__Exercise data__.
(* ===== verification/CircLog.v ===== *)
(** * The CU event log

    [xrt_cu_circ_produce] and [xrt_cu_circ_consume_all] of [xrt_cu.c]: a byte
    ring of [CIRC_BUF_SIZE] bytes holding 16-byte records, overwriting the
    oldest record when full. *)
From S2P Require Import Prelude.

Definition CIRC_BUF_SIZE : Z := 2 * 4096.
Definition sizeof_log : Z := 16.

Definition CU_LOG_STAGE_RQ : Z := 1.
Definition CU_LOG_STAGE_ISR : Z := 2.
Definition CU_LOG_STAGE_SQ : Z := 3.
Definition CU_LOG_STAGE_CQ : Z := 4.

Record circ_buf := mk_circ_buf { crc_buf : list Z; crc_head : Z; crc_tail : Z }.

#[export] Instance eta_circ_buf : Eta circ_buf := fun r =>
  mk_circ_buf (crc_buf r) (crc_head r) (crc_tail r).

(** [linux/circ_buf.h] *)
Definition CIRC_CNT (head tail size : Z) : Z := Z.land (u64 (head - tail)) (size - 1).
Definition CIRC_SPACE (head tail size : Z) : Z := CIRC_CNT tail (head + 1) size.
Definition CIRC_CNT_TO_END (head tail size : Z) : Z :=
  let e := size - tail in
  let n := Z.land (u64 (head + e)) (size - 1) in
  if n <? e then n else e.

(** [n] little-endian bytes. *)
Fixpoint le_bytes (n : nat) (v : Z) : list Z :=
  match n with O => [] | S n => v mod 256 :: le_bytes n (v / 256) end.

(** [struct xrt_cu_log]: [stage:32], [cmd_id:32], [ts]. *)
Definition log_item (stage cmd ts : Z) : list Z :=
  le_bytes 4 stage ++ le_bytes 4 cmd ++ le_bytes 8 ts.

(** [item] is written at [head] before the indices move.  [now] is the clock. *)
Definition circ_produce (now stage cmd : Z) (b : circ_buf) : circ_buf :=
  let head := crc_head b in
  let tail := crc_tail b in
  let h := Z.to_nat head in
  let buf := take h (crc_buf b) ++ log_item stage cmd now ++ drop (h + 16) (crc_buf b) in
  let tail := if CIRC_SPACE head tail CIRC_BUF_SIZE <? sizeof_log
              then let t := tail + sizeof_log in if CIRC_BUF_SIZE <=? t then 0 else t
              else tail in
  let head := head + sizeof_log in
  let head := if CIRC_BUF_SIZE <=? head then 0 else head in
  mk_circ_buf buf head tail.

(** The bytes copied to the reader and the new state. *)
Definition circ_consume_all (b : circ_buf) (size : Z) : list Z * circ_buf :=
  let head := crc_head b in
  let tail := crc_tail b in
  let cnt := CIRC_CNT head tail CIRC_BUF_SIZE in
  let cnt_to_end := CIRC_CNT_TO_END head tail CIRC_BUF_SIZE in
  let nread := if size <? cnt then size else cnt in
  let from := drop (Z.to_nat tail) (crc_buf b) in
  if nread <=? cnt_to_end
  then (take (Z.to_nat nread) from, b <| crc_tail := tail + nread |>)
  else (take (Z.to_nat cnt_to_end) from ++ take (Z.to_nat (nread - cnt_to_end)) (crc_buf b),
        b <| crc_tail := nread - cnt_to_end |>).

(** ** The log as a queue of bytes *)

(** What is stored, oldest byte first. *)
Definition circ_contents (b : circ_buf) : list Z :=
  let t := Z.to_nat (crc_tail b) in
  let h := Z.to_nat (crc_head b) in
  if (t <=? h)%nat then take (h - t) (drop t (crc_buf b))
  else drop t (crc_buf b) ++ take h (crc_buf b).

Definition circ_ok (b : circ_buf) : Prop :=
  Z.of_nat (length (crc_buf b)) = CIRC_BUF_SIZE /\
  (exists k, crc_head b = 16 * k /\ 0 <= k < 512) /\
  (exists k, crc_tail b = 16 * k /\ 0 <= k < 512).

Lemma land_size x : Z.land (u64 x) (CIRC_BUF_SIZE - 1) = x mod CIRC_BUF_SIZE.
Proof.
  change (CIRC_BUF_SIZE - 1) with (Z.ones 13). rewrite Z.land_ones by lia.
  unfold u64. change (2 ^ 13) with CIRC_BUF_SIZE.
  apply Z.mod_mod_divide. exists (2 ^ 51). reflexivity.
Qed.

Lemma length_le_bytes n v : length (le_bytes n v) = n.
Proof. revert v. induction n; intros; simpl; auto. Qed.

Lemma length_log_item s c t : length (log_item s c t) = 16%nat.
Proof. unfold log_item. by rewrite !length_app, !length_le_bytes. Qed.

Lemma circ_cnt_mod h t :
  0 <= h < CIRC_BUF_SIZE -> 0 <= t < CIRC_BUF_SIZE ->
  CIRC_CNT h t CIRC_BUF_SIZE = if t <=? h then h - t else h - t + CIRC_BUF_SIZE.
Proof.
  intros Hh Ht. unfold CIRC_CNT. rewrite land_size. destruct (Z.leb_spec t h).
  - apply Z.mod_small. lia.
  - rewrite <- (Z.mod_add _ 1), Z.mod_small; lia.
Qed.

Lemma circ_cnt_length b :
  circ_ok b ->
  CIRC_CNT (crc_head b) (crc_tail b) CIRC_BUF_SIZE = Z.of_nat (length (circ_contents b)).
Proof.
  intros (Hl & (h & Hh & ?) & (t & Ht & ?)).
  change CIRC_BUF_SIZE with 8192 in *.
  rewrite circ_cnt_mod by (change CIRC_BUF_SIZE with 8192; lia).
  change CIRC_BUF_SIZE with 8192.
  unfold circ_contents. destruct (Z.leb_spec (crc_tail b) (crc_head b)).
  - destruct (Nat.leb_spec (Z.to_nat (crc_tail b)) (Z.to_nat (crc_head b))); [|lia].
    rewrite length_take, length_drop. lia.
  - destruct (Nat.leb_spec (Z.to_nat (crc_tail b)) (Z.to_nat (crc_head b))); [lia|].
    rewrite length_app, length_take, length_drop. lia.
Qed.

Lemma circ_space_full h t :
  0 <= h < 512 -> 0 <= t < 512 ->
  (CIRC_SPACE (16 * h) (16 * t) CIRC_BUF_SIZE <? sizeof_log) =
  ((h + 1 =? t) || (h + 1 =? t + 512)).
Proof.
  intros Hh Ht. unfold CIRC_SPACE, CIRC_CNT. rewrite land_size.
  change CIRC_BUF_SIZE with 8192. unfold sizeof_log.
  destruct (Z.leb_spec (h + 1) t).
  - rewrite Z.mod_small by lia. destruct (Z.eqb_spec (h + 1) t); lia.
  - rewrite <- (Z.mod_add _ 1), Z.mod_small by lia.
    destruct (Z.eqb_spec (h + 1) (t + 512)); lia.
Qed.

Section Produce.
Context (buf item : list Z) (h : nat).
Hypotheses (Hbuf : (h + 16 <= length buf)%nat) (Hitem : length item = 16%nat).

Let buf' := take h buf ++ item ++ drop (h + 16) buf.

Lemma length_put : length buf' = length buf.
Proof. subst buf'. rewrite !length_app, length_take, length_drop, Hitem. lia. Qed.

Lemma put_take : take (h + 16) buf' = take h buf ++ item.
Proof.
  subst buf'. rewrite app_assoc, take_app_length'; [done|].
  rewrite length_app, length_take, Hitem. lia.
Qed.

Lemma put_drop_after t : (h + 16 <= t)%nat -> drop t buf' = drop t buf.
Proof.
  intros Ht. subst buf'. rewrite app_assoc, drop_app_ge;
    rewrite length_app, length_take, Hitem; [|lia].
  rewrite drop_drop. f_equal. lia.
Qed.

Lemma put_take_drop t :
  (t <= h)%nat -> take (h + 16 - t) (drop t buf') = take (h - t) (drop t buf) ++ item.
Proof.
  intros Ht. rewrite take_drop_commute.
  replace (t + (h + 16 - t))%nat with (h + 16)%nat by lia.
  rewrite put_take, drop_app_le by (rewrite length_take; lia).
  rewrite take_drop_commute. by replace (t + (h - t))%nat with h by lia.
Qed.
End Produce.

(** The stored bytes after writing a record at head position [h] (in records),
    by the position of the tail [t]. *)
Lemma circ_contents_put buf item h t :
  Z.of_nat (length buf) = 8192 -> length item = 16%nat ->
  0 <= h < 512 -> 0 <= t < 512 ->
  let hn := Z.to_nat (16 * h) in
  let buf' := take hn buf ++ item ++ drop (hn + 16) buf in
  let c := circ_contents (mk_circ_buf buf (16 * h) (16 * t)) in
  let full := (h + 1 =? t) || (h + 1 =? t + 512) in
  circ_contents (mk_circ_buf buf'
    (if 8192 <=? 16 * h + 16 then 0 else 16 * h + 16)
    (if full then if 8192 <=? 16 * t + 16 then 0 else 16 * t + 16 else 16 * t)) =
  (if full then drop 16 c else c) ++ item.
Proof.
  intros Hl Li Hh Ht hn buf'. unfold circ_contents. cbn [crc_buf crc_head crc_tail]. cbv zeta.
  fold hn.
  assert (hn + 16 <= length buf)%nat as Hb by lia.
  pose proof (length_put buf item hn Hb Li) as Lp.
  pose proof (put_take buf item hn Hb Li) as Pt.
  pose proof (put_drop_after buf item hn Hb Li) as Pd.
  pose proof (put_take_drop buf item hn Hb Li) as Ptd. fold buf' in Lp, Pt, Pd, Ptd.
  assert (Z.to_nat (16 * t) = 16 * Z.to_nat t)%nat as Et by lia.
  destruct (Z.leb_spec 8192 (16 * h + 16)).
  - destruct (Z.eqb_spec t 0) as [->|Hne].
    + replace ((h + 1 =? 0) || (h + 1 =? 0 + 512)) with true by lia.
      change (8192 <=? 16 * 0 + 16) with false. cbn -[take drop Z.to_nat].
      rewrite app_nil_r, Nat.sub_0_r.
      change (drop (Z.to_nat 0) buf) with buf.
      rewrite <- (take_ge buf' (hn + 16)), Pt by lia.
      rewrite drop_app_le; [done|]. rewrite length_take. lia.
    + replace ((h + 1 =? t) || (h + 1 =? t + 512)) with false by lia.
      destruct (Nat.leb_spec (Z.to_nat (16 * t)) (Z.to_nat 0)); [lia|].
      destruct (Nat.leb_spec (Z.to_nat (16 * t)) hn); [|lia].
      rewrite <- Ptd, app_nil_r by lia. rewrite take_ge; [done|]. rewrite length_drop. lia.
  - replace (h + 1 =? t + 512) with false by lia. rewrite orb_false_r.
    replace (Z.to_nat (16 * h + 16)) with (hn + 16)%nat by lia.
    destruct (Z.eqb_spec (h + 1) t) as [Heq|Hne].
    + destruct (Nat.leb_spec (Z.to_nat (16 * t)) hn); [lia|].
      destruct (Z.leb_spec 8192 (16 * t + 16)).
      * change (Z.to_nat 0) with 0%nat. cbn [Nat.leb]. rewrite Nat.sub_0_r, drop_0, Pt.
        rewrite drop_app_length'; [done|]. rewrite length_drop. lia.
      * destruct (Nat.leb_spec (Z.to_nat (16 * t + 16)) (hn + 16)); [lia|].
        rewrite Pd, Pt, app_assoc by lia. f_equal.
        rewrite drop_app_le by (rewrite length_drop; lia). rewrite drop_drop.
        do 2 f_equal. lia.
    + destruct (Nat.leb_spec (Z.to_nat (16 * t)) (hn + 16)).
      * destruct (Nat.leb_spec (Z.to_nat (16 * t)) hn); [|lia]. apply Ptd. lia.
      * destruct (Nat.leb_spec (Z.to_nat (16 * t)) hn); [lia|].
        rewrite Pd, Pt, app_assoc by lia. done.
Qed.

(** From a well-formed log, producing a record keeps it well formed and
    appends the 16 bytes of the record to the stored bytes; when 511 records
    are stored the oldest one is dropped. *)
Theorem circ_produce_fifo now stage cmd b :
  circ_ok b ->
  let b' := circ_produce now stage cmd b in
  let c := circ_contents b in
  circ_ok b' /\
  circ_contents b' =
    (if Z.of_nat (length c) =? 511 * 16 then drop 16 c else c) ++ log_item stage cmd now.
Proof.
  intros Hok. cbv zeta. pose proof (circ_cnt_length b Hok) as Hcnt. revert Hcnt.
  destruct Hok as (Hl & (h & Hh & Hh') & (t & Ht & Ht')). destruct b as [buf head tail].
  cbn [crc_buf crc_head crc_tail] in *. subst head tail.
  rewrite circ_cnt_mod by (change CIRC_BUF_SIZE with 8192; lia).
  intros Hcnt. unfold circ_produce.
  cbn [crc_buf crc_head crc_tail]. rewrite circ_space_full by lia.
  pose proof (length_log_item stage cmd now) as Li. set (item := log_item stage cmd now) in *.
  change CIRC_BUF_SIZE with 8192 in *. unfold sizeof_log.
  pose proof (length_put buf item (Z.to_nat (16 * h)) ltac:(lia) Li) as Lp.
  split.
  - split_and!; cbn [crc_buf crc_head crc_tail]; [by rewrite Lp| |].
    + destruct (Z.leb_spec 8192 (16 * h + 16)); [exists 0; lia|exists (h + 1); lia].
    + destruct ((h + 1 =? t) || _); [|exists t; lia].
      destruct (Z.leb_spec 8192 (16 * t + 16)); [exists 0; lia|exists (t + 1); lia].
  - set (c := circ_contents (mk_circ_buf buf (16 * h) (16 * t))) in *.
    assert ((Z.of_nat (length c) =? 511 * 16) = ((h + 1 =? t) || (h + 1 =? t + 512))) as ->.
    { rewrite <- Hcnt. destruct (Z.leb_spec (16 * t) (16 * h)); lia. }
    by apply circ_contents_put.
Qed.

Definition circ_init : circ_buf := mk_circ_buf (replicate (Z.to_nat CIRC_BUF_SIZE) 0) 0 0.

Lemma circ_init_ok : circ_ok circ_init.
Proof.
  split_and!; [|exists 0; cbn; lia..]. unfold circ_init. cbn [crc_buf].
  rewrite length_replicate. reflexivity.
Qed.

Lemma circ_produce_fifo_witness :
  circ_contents (circ_produce 7 CU_LOG_STAGE_RQ 9 circ_init) = log_item CU_LOG_STAGE_RQ 9 7.
Proof.
  destruct (circ_produce_fifo 7 CU_LOG_STAGE_RQ 9 circ_init circ_init_ok) as [_ ->].
  reflexivity.
Defined.

Lemma circ_cnt_to_end_eq h t :
  0 <= h < 8192 -> 0 <= t < 8192 ->
  CIRC_CNT_TO_END h t CIRC_BUF_SIZE = if t <=? h then h - t else 8192 - t.
Proof.
  intros Hh Ht. unfold CIRC_CNT_TO_END. rewrite land_size. change CIRC_BUF_SIZE with 8192.
  destruct (Z.leb_spec t h).
  - rewrite <- (Z.mod_add _ (-1)), Z.mod_small by lia.
    destruct (Z.ltb_spec (h + (8192 - t) + -1 * 8192) (8192 - t)); lia.
  - rewrite Z.mod_small by lia. destruct (Z.ltb_spec (h + (8192 - t)) (8192 - t)); lia.
Qed.

(** Reading the log returns the oldest [size] stored bytes (all of them
    when fewer are stored), in order, and leaves exactly the others. *)
Theorem circ_consume_all_fifo b size :
  circ_ok b -> 0 <= size ->
  let c := circ_contents b in
  (circ_consume_all b size).1 = take (Z.to_nat size) c /\
  circ_contents (circ_consume_all b size).2 = drop (Z.to_nat size) c.
Proof.
  intros Hok Hs c. pose proof (circ_cnt_length b Hok) as Hc. fold c in Hc.
  assert (take (Z.to_nat size) c =
          take (Z.to_nat (Z.min size (Z.of_nat (length c)))) c) as ->.
  { destruct (Z.min_spec size (Z.of_nat (length c))) as [[_ ->]|[? ->]]; [done|].
    rewrite !take_ge by lia. done. }
  assert (drop (Z.to_nat size) c =
          drop (Z.to_nat (Z.min size (Z.of_nat (length c)))) c) as ->.
  { destruct (Z.min_spec size (Z.of_nat (length c))) as [[_ ->]|[? ->]]; [done|].
    rewrite !drop_ge by lia. done. }
  unfold circ_consume_all. rewrite Hc.
  replace (if size <? _ then size else _) with (Z.min size (Z.of_nat (length c)))
    by (destruct (Z.ltb_spec size (Z.of_nat (length c))); lia).
  assert (0 <= Z.min size (Z.of_nat (length c)) <= Z.of_nat (length c)) as Hn by lia.
  revert Hn. generalize (Z.min size (Z.of_nat (length c))). clear size Hs. intros n Hn.
  destruct Hok as (Hl & (h & Hh & ?) & (t & Ht & ?)). change CIRC_BUF_SIZE with 8192 in *.
  rewrite circ_cnt_to_end_eq by lia. destruct b as [buf head tail].
  cbn [crc_buf crc_head crc_tail] in *. subst c. unfold circ_contents in *. rsimpl.
  destruct (Z.leb_spec tail head).
  - destruct (Nat.leb_spec (Z.to_nat tail) (Z.to_nat head)); [|lia].
    rewrite length_take, length_drop in *.
    destruct (Z.leb_spec n (head - tail)); [|lia]. rsimpl.
    destruct (Nat.leb_spec (Z.to_nat (tail + n)) (Z.to_nat head)); [|lia].
    rewrite take_take, Nat.min_l by lia. split; [done|].
    rewrite skipn_firstn_comm, drop_drop. f_equal; [lia|f_equal; lia].
  - destruct (Nat.leb_spec (Z.to_nat tail) (Z.to_nat head)); [lia|].
    rewrite length_app, length_take, length_drop in *.
    destruct (Z.leb_spec n (8192 - tail)); rsimpl.
    + destruct (Nat.leb_spec (Z.to_nat (tail + n)) (Z.to_nat head)); [lia|].
      rewrite take_app_le, drop_app_le by (rewrite length_drop; lia).
      split; [done|]. rewrite drop_drop. do 2 f_equal. lia.
    + destruct (Nat.leb_spec (Z.to_nat (n - (8192 - tail))) (Z.to_nat head)); [|lia].
      rewrite take_app_ge, drop_app_ge by (rewrite length_drop; lia). rewrite length_drop.
      rewrite (take_ge (drop _ _)) by (rewrite length_drop; lia).
      rewrite take_take, skipn_firstn_comm.
      replace (Z.to_nat n - (length buf - Z.to_nat tail))%nat
        with (Z.to_nat (n - (8192 - tail))) by lia.
      split; [|done]. do 2 f_equal. lia.
Qed.

Lemma circ_consume_all_fifo_witness :
  (circ_consume_all (circ_produce 7 CU_LOG_STAGE_SQ 9 circ_init) 8).1 =
  take 8 (circ_contents (circ_produce 7 CU_LOG_STAGE_SQ 9 circ_init)).
Proof.
  apply (circ_consume_all_fifo (circ_produce 7 CU_LOG_STAGE_SQ 9 circ_init) 8); [|lia].
  split_and!; [reflexivity|exists 1; split; [reflexivity|lia]|exists 0; split; [reflexivity|lia]].
Defined.

(** Reading up to the end of the ring leaves the tail at [CIRC_BUF_SIZE]
    instead of 0.  When the ring then fills up, dropping the oldest record
    resets the tail to 0, where the head is about to be: the log appears empty
    although 512 records were produced since the read. *)
Example circ_tail_lost :
  let fill b := Nat.iter 512 (circ_produce 7 CU_LOG_STAGE_CQ 9) b in
  let b1 := (circ_consume_all (fill circ_init) CIRC_BUF_SIZE).2 in
  crc_tail b1 = CIRC_BUF_SIZE /\ circ_contents (fill b1) = [].
Proof. vm_compute. split; reflexivity. Qed.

__Goal of the exercise__.
Beginning at the line with "(** Reading the" and stopping after the line with "destruct Hok as (Hl & (h & Hh & ?)", please write out every line of the data above exactly and nothing else.

__Answer space__.
(** Reading the log returns the oldest [size] stored bytes (all of them
    when fewer are stored), in order, and leaves exactly the others. *)
Theorem circ_consume_all_fifo b size :
  circ_ok b -> 0 <= size ->
  let c := circ_contents b in
  (circ_consume_all b size).1 = take (Z.to_nat size) c /\
  circ_contents (circ_consume_all b size).2 = drop (Z.to_nat size) c.
Proof.
  intros Hok Hs c. pose proof (circ_cnt_length b Hok) as Hc. fold c in Hc.
  assert (take (Z.to_nat size) c =
          take (Z.to_nat (Z.min size (Z.of_nat (length c)))) c) as ->.
  { destruct (Z.min_spec size (Z.of_nat (length c))) as [[_ ->]|[? ->]]; [done|].
    rewrite !take_ge by lia. done. }
  assert (drop (Z.to_nat size) c =
          drop (Z.to_nat (Z.min size (Z.of_nat (length c)))) c) as ->.
  { destruct (Z.min_spec size (Z.of_nat (length c))) as [[_ ->]|[? ->]]; [done|].
    rewrite !drop_ge by lia. done. }
  unfold circ_consume_all. rewrite Hc.
  replace (if size <? _ then size else _) with (Z.min size (Z.of_nat (length c)))
    by (destruct (Z.ltb_spec size (Z.of_nat (length c))); lia).
  assert (0 <= Z.min size (Z.of_nat (length c)) <= Z.of_nat (length c)) as Hn by lia.
  revert Hn. generalize (Z.min size (Z.of_nat (length c))). clear size Hs. intros n Hn.
  destruct Hok as (Hl & (h & Hh & ?) & (t & Ht & ?)). change CIRC_BUF_SIZE with 8192 in *.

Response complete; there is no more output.